If other DPAs agree with Ireland’s draft a final decision could be issued fairly soon — maybe even in a couple of months.

Thing is, under the GDPR, in order for consent to be a valid legal basis to process people’s data it must be informed, specific and freely given — so a cookie banner that lacks an option for users to deny ad tracking is going to attract complaints that it is not offering the required free choice.

Verizon Media does appear to have made a notable change to the design of its cookie banner (circa spring 2021) — so subsequent to the DPC opening its investigation — which tweaked the implementation of the consent flow to include a reject button.

A current version of a Yahoo cookie banner (shown below being displayed on a Yahoo website) can be seen including two ‘reject all’ options:

Screengrab: Natasha Lomas/TechCrunch

On the less positive side, this cookie banner tries to claim a “legitimate interest” (i.e. non-consent based) ground for processing people’s data for ad targeting (and defaults those toggles to ‘on’) — but you can at least deny this by selecting “reject all” under the LI field.

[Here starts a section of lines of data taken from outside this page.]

(** * United resolver: cross-chain swap orchestration

    A shallow embedding of the resolver's TypeScript/JavaScript sources:
    - [dist/services/ProfitabilityAnalyzer.js]  (module [ProfitabilityAnalyzer])
    - [dist/services/OrderMonitor.js]           (modules [OrderMonitor], [EscrowExecutor])
    - [dist/resolver/CrossChainResolver.js]     (module [CrossChainResolver])
    - [resolver/resolver.ts], the relayer-side [Resolver] class
      (module [Resolver])
    - [services/orderMonitorService.ts]         (module [OrderMonitorService]).

    JavaScript numbers that carry money (prices, amounts, profits) are IEEE
    binary64 values and are modelled by Rocq's primitive floats, so that
    [NaN] and rounding behave as they do at run time.  Timestamps, chain
    ids and on-chain integer quantities are integers and are modelled by
    [Z].  Asynchronous methods are modelled in a state-and-exception monad
    over a [World] that holds the objects' mutable fields, a wall clock and
    the chronological trace of everything the code asks of its
    environment (network, chains, logger, timers). *)

From Stdlib Require Import ZArith String List Bool Ascii Lia.
From Stdlib Require Import Floats.
From stdpp Require Import base option list strings gmap pretty.

Set Warnings "-inexact-float".
#[local] Open Scope Z_scope.
#[local] Open Scope string_scope.

(* ===================================================================== *)
(** ** JavaScript values used by the sources *)
(* ===================================================================== *)

Module Js.

(** A thrown value: either an [Error] object with its message, or some
    other value ([error instanceof Error] is false). *)
Inductive exn :=
| Error (message : string)
| Thrown.

(** [error instanceof Error ? error.message : dflt] *)
Definition messageOr (e : exn) (dflt : string) : string :=
  match e with Error m => m | Thrown => dflt end.

(** Truthiness of the value kinds the sources test with [!x] or [||]. *)
Definition truthy_string (s : string) : bool := negb (String.eqb s "").
Definition truthy_number (x : float) : bool :=
  negb (PrimFloat.eqb x 0 || PrimFloat.is_nan x).
Definition truthy_int (z : Z) : bool := negb (Z.eqb z 0).

(** [x?.usd || d] on an optional number. *)
Definition orNumber (x : option float) (d : float) : float :=
  match x with
  | Some v => if truthy_number v then v else d
  | None => d
  end.

(** [s.startsWith(p)] *)
Definition startsWith (s p : string) : bool := String.prefix p s.

(** [s.slice(0, 10)] *)
Definition slice10 (s : string) : string := String.substring 0 10 s.

(** The property names every object literal inherits from
    [Object.prototype]. *)
Definition objectPrototypeNames : list string :=
  ["constructor"; "hasOwnProperty"; "isPrototypeOf"; "propertyIsEnumerable";
   "toLocaleString"; "toString"; "valueOf";
   "__defineGetter__"; "__defineSetter__"; "__lookupGetter__";
   "__lookupSetter__"; "__proto__"].

(** How a template literal, or the conversion to a property key,
    renders the inherited value: the prototype object itself for
    ['__proto__'], a native function otherwise. *)
Definition inheritedText (name : string) : string :=
  if String.eqb name "__proto__" then "[object Object]"
  else if String.eqb name "constructor"
       then "function Object() { [native code] }"
       else "function " ++ name ++ "() { [native code] }".

(** [table[key]] on an object literal with the own properties [own],
    all of them non-empty strings: the text of the value, [None] for
    [undefined].  A key that is not an own property but names an
    inherited one finds the inherited value, which is truthy. *)
Definition lookup (own : string -> option string) (key : string)
  : option string :=
  match own key with
  | Some v => Some v
  | None =>
      if bool_decide (key ∈ objectPrototypeNames)
      then Some (inheritedText key) else None
  end.

End Js.

(** A chain identifier is [string | number]; [typeof chainId === 'string']
    separates Cosmos chains from EVM chains throughout the sources. *)
Inductive ChainId :=
| ChainNum (n : Z)
| ChainStr (s : string).

#[global] Instance ChainId_eq_dec : EqDecision ChainId.
Proof. solve_decision. Defined.

Definition isString (c : ChainId) : bool :=
  match c with ChainStr _ => true | ChainNum _ => false end.

(** Template-literal / [toString] rendering of a chain id. *)
Definition chainIdToString (c : ChainId) : string :=
  match c with ChainNum n => pretty n | ChainStr s => s end.

Inductive Side := Source | Destination.

#[global] Instance Side_eq_dec : EqDecision Side.
Proof. solve_decision. Defined.

(* ===================================================================== *)
(** ** Data model ([types.ts]) *)
(* ===================================================================== *)

Module TimeLocks.
Record t := mk {
  srcWithdrawal : Z;
  srcPublicWithdrawal : Z;
  srcCancellation : Z;
  srcPublicCancellation : Z;
  dstWithdrawal : Z;
  dstPublicWithdrawal : Z;
  dstCancellation : Z
}.
End TimeLocks.

Inductive OrderStatus :=
| StPending | StAnalyzing | StExecuting | StCompleted | StFailed | StExpired.

Module Order.
(** [CrossChainOrder] *)
Record t := mk {
  orderHash : string;
  maker : string;
  srcChainId : ChainId;
  dstChainId : ChainId;
  srcToken : string;
  dstToken : string;
  srcAmount : string;
  dstAmount : string;
  deadline : Z;
  secretHash : string;
  signature : string;
  escrowFactory : option string;
  timeLocks : option TimeLocks.t;
  createdAt : option Z;
  nonce : option string;
  status : OrderStatus;
  estimatedGasCost : string;
  profitability : option float
}.
End Order.

Inductive PriceSource := FromCache | FromApi | FromFallback.

Module TokenPrice.
Record t := mk { priceUsd : float; source : PriceSource }.
End TokenPrice.

Module GasEstimate.
Record t := mk {
  sourceGasUnits : Z;
  sourceGasPrice : string;
  sourceGasUsd : float;
  destinationGasUnits : Z;
  destinationGasPrice : string;
  destinationGasUsd : float;
  claimGasUnits : Z;
  claimGasUsd : float;
  totalGasUsd : float
}.
End GasEstimate.

Module ChainGas.
(** The object returned by [estimateChainGasCost]. *)
Record t := mk { gasUnits : Z; gasPrice : string; gasCostUsd : float }.
End ChainGas.

Module LiquidityStatus.
Record t := mk {
  hasSourceLiquidity : bool;
  hasDestinationLiquidity : bool;
  liquidityRatio : float;
  estimatedSlippage : float
}.
End LiquidityStatus.

Module Decision.
(** [ResolverDecision] *)
Record t := mk {
  orderHash : string;
  shouldFill : bool;
  reason : string;
  expectedProfitUsd : float;
  profitMarginPercent : float;
  estimatedGasCost : float;
  srcTokenPrice : option TokenPrice.t;
  dstTokenPrice : option TokenPrice.t;
  liquidityStatus : option LiquidityStatus.t;
  optimalRoute : option string;
  analysisTimeMs : Z;
  timestamp : Z
}.
End Decision.

Inductive TxStatus := TxPending | TxConfirmed | TxFailed.

Module TransactionResult.
Record t := mk {
  hash : string;
  chainId : string;
  blockNumber : Z;
  gasUsed : string;
  status : TxStatus
}.
End TransactionResult.

Module Broadcast.
(** What [cosmosClient.signAndBroadcast] resolves to. *)
Record t := mk {
  code : Z;
  rawLog : string;
  transactionHash : string;
  height : Z;
  gasUsed : Z
}.
End Broadcast.

Module Immutables.
Record t := mk {
  orderHash : string;
  hashlock : string;
  maker : string;
  taker : string;
  token : string;
  amount : string;
  safetyDeposit : string;
  timelocks : TimeLocks.t
}.
End Immutables.

Module FillOrderArgs.
(** [fillOrderArgs]; the limit order itself is kept as its salt. *)
Record t := mk {
  order : string;
  immutables : Immutables.t;
  signature_r : string;
  signature_vs : string;
  amount : string;
  takerTraits : string;
  args : string
}.
End FillOrderArgs.

Inductive SwapStatus := SwActive | SwCompleted.

Module Swap.
Record t := mk {
  immutables : Immutables.t;
  srcEscrow : string;
  dstEscrow : string;
  chainId : ChainId;
  status : SwapStatus;
  createdAt : Z;
  updateAt : option Z
}.
End Swap.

The current Yahoo cookie banner implementation — at least on the version we saw — also relegates the reject button to the second level of the menu — rather than displaying it at the top level, alongside the “accept all” option displayed there.

This means users have to click through “manage settings” before they can even see a reject all option (while this second level menu is long and requires scrolling) — so the tweaked design may raise fresh objections from regulators since it does not offer an equally easy way to reject tracking as allow it.

Still, it remains to be seen what the EU DPAs will decide on the Yahoo complaint as a whole. Since the complaint predates this implementation of the cookie banner the inquiry may not consider the current design as closely as looking at the old one which netted Yahoo all these complaints. (Although DPAs could also take it into consideration in any order to the company to amend the design of the banner in a final decision.)

One thing is clear: Cookie consents for ad tracking are getting increasing attention from EU regulators.

The not-for-profit has also filed a number of complaints about cookie banner reform refuseniks with regulators — 226 had been lodged with 18 data protection authorities as of August — although enforcements remain pending as procedures grind on.